3

I have converted a Tensorflow model to Tensorflow JS and tried using in the browser. There are some preprocessing steps which are to be executed on the inout before feeding it to the model for inference. I have implemented these steps same as the Tensorflow. The problem is the inference results are not same on TF JS in comparison with Tensorflow. So I have started debugging the code and found that the results from the floating point arithmetic operations in the preprocessing on TF JS are different from the Tensorflow which is running on Docker container with GPU. Code used in the TF JS is below.

       var tensor3d = tf.tensor3d(image,[height,width,1],'float32')

        var pi= PI.toString();
        if(bs == 14 && pi.indexOf('1') != -1 ) {

          tensor3d =  tensor3d.sub(-9798.6993999999995).div(7104.607118190255)

        }
        else if(bs == 12 && pi.indexOf('1') != -1) {

          tensor3d = tensor3d.sub(-3384.9893000000002).div(1190.0708513300835)
        }
        else if(bs == 12 && pi.indexOf('2') != -1) {

          tensor3d =  tensor3d.sub(978.31200000000001).div(1092.2426342420442)

        }
        var resizedTensor = tensor3d.resizeNearestNeighbor([224,224]).toFloat()
        var copiedTens = tf.tile(resizedTensor,[1,1,3])
        return copiedTens.expandDims();

Python code blocks used

ds = pydicom.dcmread(input_filename, stop_before_pixels=True)
if (ds.BitsStored == 12) and '1' in ds.PhotometricInterpretation:
    normalize_mean = -3384.9893000000002
    normalize_std = 1190.0708513300835
elif (ds.BitsStored == 12) and '2' in ds.PhotometricInterpretation:
    normalize_mean = 978.31200000000001
    normalize_std = 1092.2426342420442
elif (ds.BitsStored == 14) and '1' in ds.PhotometricInterpretation:
    normalize_mean = -9798.6993999999995
    normalize_std = 7104.607118190255
else:
    error_response = "Unable to read required metadata, or metadata invalid. 
    BitsStored: {}. PhotometricInterpretation: {}".format(ds.BitsStored, 
    ds.PhotometricInterpretation)
    error_json = {'code': 500, 'message': error_response}
    self._set_headers(500)
    self.wfile.write(json.dumps(error_json).encode())
    return

    normalization = Normalization(mean=normalize_mean, std=normalize_std)
    resize = ResizeImage()
    copy_channels = CopyChannels()
    inference_data_collection.append_preprocessor([normalization, resize, 
    copy_channels])

Normalization code

    def normalize(self, normalize_numpy, mask_numpy=None):

        normalize_numpy = normalize_numpy.astype(float)

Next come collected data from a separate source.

(* ===== verification/Capture.v ===== *)
(** * [agent-seat-x11/src/observer/capture.rs]: pixel capture

    Reading of the redirected pixmap of one target, conversion of its pixels to RGB, and
    the reply.  The redirection bookkeeping of the same file is part of [Observer].  The
    PNG encoder and the base64 engine are parameters. *)

From S2P Require Import Prelude Text Bounded Protocol Message Effects X11 InputServer.
From S2P Require Import Observer Manager Input.

(** Core protocol constants. *)
Definition TRUE_COLOR : Z := 4.
Definition LSB_FIRST : Z := 0.

Record RawCapture := {
  RawCapture_width : Z;
  RawCapture_height : Z;
  RawCapture_depth : Z;
  RawCapture_visual : Visualtype;
  RawCapture_bits_per_pixel : Z;
  RawCapture_scanline_pad : Z;
  RawCapture_image_byte_order : Z;
  RawCapture_data : bytes
}.

(** ** Conversion *)

(** [slice::chunks_exact], [fuel] at least the length of the slice. *)
Fixpoint chunks (fuel n : nat) (l : bytes) : list bytes :=
  match fuel with
  | O => []
  | S fuel => if (length l <? n)%nat then [] else take n l :: chunks fuel n (drop n l)
  end.
Definition chunks_exact (n : Z) (l : bytes) : list bytes := chunks (length l) (Z.to_nat n) l.

Definition validate_dimensions (width height : Z) : result unit Failure :=
  let? pixels := ok_or (checked_u64 (width * height))
                   (Failure_too_large "capture dimensions overflowed") in
  if (width =? 0) || (height =? 0) || (MAX_CAPTURE_WIDTH <? width)
     || (MAX_CAPTURE_HEIGHT <? height) || (MAX_CAPTURE_PIXELS <? pixels)
  then Err (Failure_too_large "capture target exceeds the published image bounds")
  else Ok tt.

(** The two folds of [pixel_value]. *)
Fixpoint pixel_lsb (index value : Z) (bytes : bytes) : Z :=
  match bytes with
  | [] => value
  | byte :: bytes => pixel_lsb (index + 1) (Z.lor value (Z.shiftl byte (index * 8))) bytes
  end.
Definition pixel_msb : bytes → Z := foldl (λ value byte, Z.lor (Z.shiftl value 8) byte) 0.

Definition pixel_value (bytes : bytes) (order : Z) : Z :=
  if order =? LSB_FIRST then pixel_lsb 0 0 bytes else pixel_msb bytes.

Fixpoint positive_trailing_zeros (p : positive) : Z :=
  match p with
  | xO p => 1 + positive_trailing_zeros p
  | _ => 0
  end.
(** [u32::trailing_zeros], [u32::is_power_of_two] *)
Definition trailing_zeros (x : Z) : Z :=
  match x with Zpos p => positive_trailing_zeros p | _ => 32 end.
Definition is_power_of_two (x : Z) : bool := (0 <? x) && (Z.land x (x - 1) =? 0).

Definition component (pixel mask : Z) : result Z Failure :=
  if mask =? 0 then Err (Failure_unsupported "capture visual has an empty color mask") else
  let shift := trailing_zeros mask in
  let maximum := Z.shiftr mask shift in
  if negb (is_some_and is_power_of_two (checked_u32 (maximum + 1)))
  then Err (Failure_unsupported "capture visual has a noncontiguous color mask") else
  let value := Z.shiftr (Z.land pixel mask) shift in
  let scaled := (value * 255 + maximum / 2) / maximum in
  ok_or (checked_in 0 255 scaled) (Failure_unsupported "capture color conversion overflowed").

(** The inner loop over the pixels of a row. *)
Definition pixel_components (visual : Visualtype) (order : Z) (pixel : bytes)
  : result bytes Failure :=
  let value := pixel_value pixel order in
  let? red := component value (red_mask visual) in
  let? green := component value (green_mask visual) in
  let? blue := component value (blue_mask visual) in
  Ok [red; green; blue].

Fixpoint convert {A} (f : A → result bytes Failure) (l : list A) : result bytes Failure :=
  match l with
  | [] => Ok []
  | a :: l => let? rgb := f a in let? rest := convert f l in Ok (rgb ++ rest)
  end.

Definition scanline_overflow : Failure := Failure_too_large "capture scanline size overflowed".

Definition to_rgb (self : RawCapture) : result bytes Failure :=
  if RawCapture_depth self =? 0
  then Err (Failure_unsupported "capture pixmap has no color depth") else
  let pixel_bytes := RawCapture_bits_per_pixel self / 8 in
  let? row_bits := ok_or (checked_u64 (RawCapture_width self * RawCapture_bits_per_pixel self))
                     scanline_overflow in
  let pad := RawCapture_scanline_pad self in
  let? stride := ok_or (bits ← checked_u64 ((row_bits + pad - 1) / pad * pad); Some (bits / 8))
                   scanline_overflow in
  let? required := ok_or (checked_u64 (stride * RawCapture_height self))
                     (Failure_too_large "capture pixel storage overflowed") in
  if (len (RawCapture_data self) <? required)
     || (Z.min (required + 3) U64_MAX <? len (RawCapture_data self))
  then Err (Failure_unavailable "capture pixel storage has an unexpected length")
  else
    convert
      (λ row, convert (pixel_components (RawCapture_visual self) (RawCapture_image_byte_order self))
                (chunks_exact pixel_bytes
                   (take (Z.to_nat (RawCapture_width self * pixel_bytes)) row)))
      (chunks_exact stride (take (Z.to_nat required) (RawCapture_data self))).

(** ** Encoding *)

(** Where the [png] crate's encoder can fail. *)
Inductive PngStep := PngStep_Header | PngStep_Data.

Section encoding.
(** The [png] crate's encoder for 8-bit RGB and the [base64] crate's standard engine. *)
Context (png_encode : Z → Z → bytes → result bytes PngStep) (BASE64_encode : bytes → str).

Definition encode_png (width height : Z) (rgb : bytes) : result CaptureData Failure :=
  let? png := map_err (λ step, Failure_internal
                         match step with
                         | PngStep_Header => "cannot initialize PNG capture encoding"
                         | PngStep_Data => "cannot encode PNG capture data"
                         end) (png_encode width height rgb) in
  if MAX_CAPTURE_PNG_BYTES <? len png
  then Err (Failure_too_large "encoded capture exceeds the published image bound")
  else map_err (λ _, Failure_internal "base64 capture exceeded its derived bound")
         (BoundedText_new (BASE64_encode png)).
End encoding.

(** ** Reading *)

Section capture.
Context {W : Type} `{XServer W, XInput W, SharedSeat W, XIdentities W, XImages W}.

Notation St := (Observer * W)%type.

Definition capture_bounds (region : option CaptureRegion) (geometry : Geometry)
  : result (Z * Z * Z * Z) Failure :=
  match region with
  | Some region =>
      let? right' := ok_or (checked_u16 (CaptureRegion_x region + CaptureRegion_width region))
                       (Failure_invalid "capture region horizontal extent overflowed") in
      let? bottom := ok_or (checked_u16 (CaptureRegion_y region + CaptureRegion_height region))
                       (Failure_invalid "capture region vertical extent overflowed") in
      if (geometry_width geometry <? right') || (geometry_height geometry <? bottom)
      then Err (Failure_invalid "capture region extends outside the current target") else
      let? x := ok_or (checked_i16 (CaptureRegion_x region))
                  (Failure_invalid "capture region x is unsupported") in
      let? y := ok_or (checked_i16 (CaptureRegion_y region))
                  (Failure_invalid "capture region y is unsupported") in
      Ok (x, y, CaptureRegion_width region, CaptureRegion_height region)
  | None =>
      validate_dimensions (geometry_width geometry) (geometry_height geometry) ;?
      Ok (0, 0, geometry_width geometry, geometry_height geometry)
  end.

Definition pixmap_format (depth : Z) : result Format Failure :=
  let? format := ok_or (snd <$> list_find (λ format, format_depth format = depth)
                                  (setup_pixmap_formats setup))
                   (Failure_unsupported "capture pixmap format is unavailable") in
  let bits := format_bits_per_pixel format in
  if negb ((bits =? 16) || (bits =? 24) || (bits =? 32)) || (format_scanline_pad format =? 0)
     || negb (format_scanline_pad format mod 8 =? 0)
  then Err (Failure_unsupported "capture pixmap storage format is unsupported")
  else Ok format.

Definition read_named_pixmap (pixmap : Z) (visual : Visualtype) (region : option CaptureRegion)
  : M St Failure RawCapture :=
  let! geometry := or_unavailable "cannot inspect the target pixmap"
                     "cannot inspect the target pixmap" (get_geometry pixmap) in
  let! '(x, y, width, height) := lift (capture_bounds region geometry) in
  let! format := lift (pixmap_format (geometry_depth geometry)) in
  let! '(depth, data) := or_unavailable "cannot request capture pixels"
                           "cannot read capture pixels" (get_image pixmap x y width height) in
  if negb (depth =? geometry_depth geometry)
  then fail (Failure_unavailable "capture pixel depth changed")
  else ret {| RawCapture_width := width; RawCapture_height := height;
              RawCapture_depth := depth; RawCapture_visual := visual;
              RawCapture_bits_per_pixel := format_bits_per_pixel format;
              RawCapture_scanline_pad := format_scanline_pad format;
              RawCapture_image_byte_order := setup_image_byte_order setup;
              RawCapture_data := data |}.

Definition read_redirected_pixmap (window : Z) (visual : Visualtype)
  (region : option CaptureRegion) : M St Failure RawCapture :=
  let! pixmap := or_unavailable "cannot allocate a capture pixmap identity"
                   "cannot allocate a capture pixmap identity" generate_id in
  or_unavailable "cannot request the target pixmap" "cannot name the target pixmap"
    (composite_name_window_pixmap window pixmap) ;!
  let! result := attempt (read_named_pixmap pixmap visual region) in
  let! freed := attempt (or_unavailable "cannot request capture pixmap cleanup"
                           "cannot clean up capture pixmap" (free_pixmap pixmap)) in
  match result, freed with
  | Ok raw, Ok _ => ret raw
  | Err error, _ | Ok _, Err error => fail error
  end.

Definition target_visual (attributes : WindowAttributes) : result Visualtype Failure :=
  let? visual :=
    ok_or (snd <$> list_find (λ visual, visual_id visual = attributes_visual attributes)
                     (setup_roots setup ≫= mjoin))
      (Failure_unsupported "capture target visual is unavailable") in
  if negb (visual_class visual =? TRUE_COLOR)
  then Err (Failure_unsupported "capture requires a TrueColor X11 visual")
  else Ok visual.

Definition read_target_pixels (request : TargetRequest) (region : option CaptureRegion)
  : M St Failure RawCapture :=
  let! target := observed_target request in
  let! redirected := get redirected_clients in
  if negb (bool_decide (Target_xid target ∈ redirected))
  then fail (Failure_unavailable
               "capture target is not held in provider-owned off-screen storage")
  else
    let! attributes := or_unavailable "cannot inspect capture target"
                         "cannot inspect capture target"
                         (get_window_attributes (Target_xid target)) in
    if negb (attributes_map_state attributes =? VIEWABLE)
    then fail (Failure_unavailable "capture target is not viewable")
    else
      let! visual := lift (target_visual attributes) in
      read_redirected_pixmap (Target_xid target) visual region.

Context (png_encode : Z → Z → bytes → result bytes PngStep) (BASE64_encode : bytes → str).

Definition encode_raw (raw : RawCapture) : result CaptureData Failure :=
  let? rgb := to_rgb raw in
  encode_png png_encode BASE64_encode (RawCapture_width raw) (RawCapture_height raw) rgb.

Definition capture_obscured (request : TargetRequest) : M St Failure CaptureReply :=
  let! raw := under_server_grab (read_target_pixels request None) in
  let! data := lift (encode_raw raw) in
  ret {| CaptureReply_target := request;
         CaptureReply_width := RawCapture_width raw;
         CaptureReply_height := RawCapture_height raw;
         CaptureReply_format := CaptureFormat_Png;
         CaptureReply_data := data |}.

Definition capture_region (request : CaptureRegionRequest) : M St Failure CaptureRegionReply :=
  let! raw := under_server_grab (read_target_pixels (CaptureRegionRequest_target request)
                                   (Some (CaptureRegionRequest_region request))) in
  let! data := lift (encode_raw raw) in
  ret {| CaptureRegionReply_target := CaptureRegionRequest_target request;
         CaptureRegionReply_region := CaptureRegionRequest_region request;
         CaptureRegionReply_format := CaptureFormat_Png;
         CaptureRegionReply_data := data |}.
End capture.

        if mask_numpy is not None:
            mask = mask_numpy > 0
        elif self.mask_zeros:
            mask = np.nonzero(normalize_numpy)
        else:
            mask = None

        if mask is None:
            normalize_numpy = (normalize_numpy - self.mean) / self.std
        else:
            raise NotImplementedError

        return normalize_numpy

ResizeImage code

   from skimage.transform import resize

   def Resize(self, data_group):

        input_data = data_group.preprocessed_case

        output_data = resize(input_data, self.output_dim)

        data_group.preprocessed_case = output_data
        self.output_data = output_data

CopyChannels code

    def CopyChannels(self, data_group):

        input_data = data_group.preprocessed_case

        if self.new_channel_dim:
            output_data = np.stack([input_data] * self.channel_multiplier, -1)
        else:
            output_data = np.tile(input_data, (1, 1, self.channel_multiplier))

        data_group.preprocessed_case = output_data
        self.output_data = output_data

Sample outoputs Left is Tensorflow on Docker with GPU and right is TF JS: enter image description here

The results are actually different after every step.

  • 1
    what are the operations you're using in python and what results are you comparing ? – edkeveked Jun 19 '19 at 07:53
  • the same operations specified in the above code block are being done on python using numpy and other python libraries. So I am trying to compare the results after each step for example after the operation tensor3d = tensor3d.sub(-9798.6993999999995).div(7104.607118190255) – Sai Raghuram Kaligotla Jun 19 '19 at 13:54

1 Answers1

1

There might be a number of possibilities that can lead to the issue.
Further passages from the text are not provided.